Civil War: Unmasked #1 (Marvel, $4.99): Christos Gage and Edgar Salazar mark the 20th anniversary of Marvel’s Civil War with a five-issue miniseries filling in the untold stories of Iron Man, Spider-Man, Goliath, Tigra and Captain America before, during, and after the event. This issue features Tony Stark, as a mission from the X-Man Bishop sends him to the Days of Future Past, where what he sees about the consequences of the Superhuman Registration Act changes everything he thought he knew.

Energon Universe Special 2026 (Image/Skybound, $3.99): If you missed Free Comic Book Day this past weekend, Skybound’s issue is available this week for $3.99, with new stories from Transformers, G.I. Joe, Void Rivals and beyond by Robert Kirkman, Joshua Williamson and more.

Supergirl’s Family Vacation: A Supergirl Graphic Novel (DC, $12.99): Brandon T. Snider and Sarah Leuver send Kara Zor-El on what should be a triumphant summer trip to Argo, the one place where she’s the expert and Clark is the newcomer. Then a detour to a strange and beautiful planet with a dark secret puts Superman at the center of the story again, and Kara has to figure out how to save the day on her own terms.

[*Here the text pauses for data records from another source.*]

Lemma keeps_ReconcilePendingPosts ids :
  Keeps decides (ModerationRepository.ReconcilePendingPosts ids).
Proof.
  unfold ModerationRepository.ReconcilePendingPosts. solve_keeps; apply keeps_decide_posts.
  - done.
  - intros db r Hr _. by apply to_approve_passed.
Qed.
End images.
#[export] Hint Resolve keeps_ReplaceImages keeps_core_ReplaceImages
  keeps_ReconcilePendingPosts : keeps.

Superpunk (Oni Press, $14.99): Mirtes Santana and Guilherme Petreca introduce Violeta, a 13-year-old skateboarder, podcaster and self-described punk who accidentally plays a cassette tape backward and unleashes a horde of monsters on her town. Luckily it also gives her superpowers.

Into the Bewilderness (HarperCollins, $15.99): Gus Gordon introduces Luis and Pablo, a large furry dreamer and his small, grumpy, loyal best friend, as they go on on a journey from their cozy corner of the Bewilderness to the big city. Along the way they encounter laser-eyed gargoyles, zombie chickens, quicksand and very important questions.

Galaxy: As the World Falls Down (DC, $16.99): Jadzia Axelrod and Rye Hickman reunite for the sequel to Galaxy: The Prettiest Star. Taylor Barzelay, now living openly as herself, follows girlfriend Kat on a college tour of Metropolis just as the alien race that destroyed her home planet arrives on Earth looking for her. With Superman outmatched, it falls to Taylor to become the hero she’s always been afraid to be.

Ghoul (Top Shelf, $19.99): Kasey Iris writes and draws this graphic novel about Lyn, a lonely 15-year-old Filipino American girl grieving her childhood best friend Meg when a monstrous cartoon ghoul climbs out of a comic book and into her life. Together they start uncovering the secrets hidden inside the walls of their new apartment building.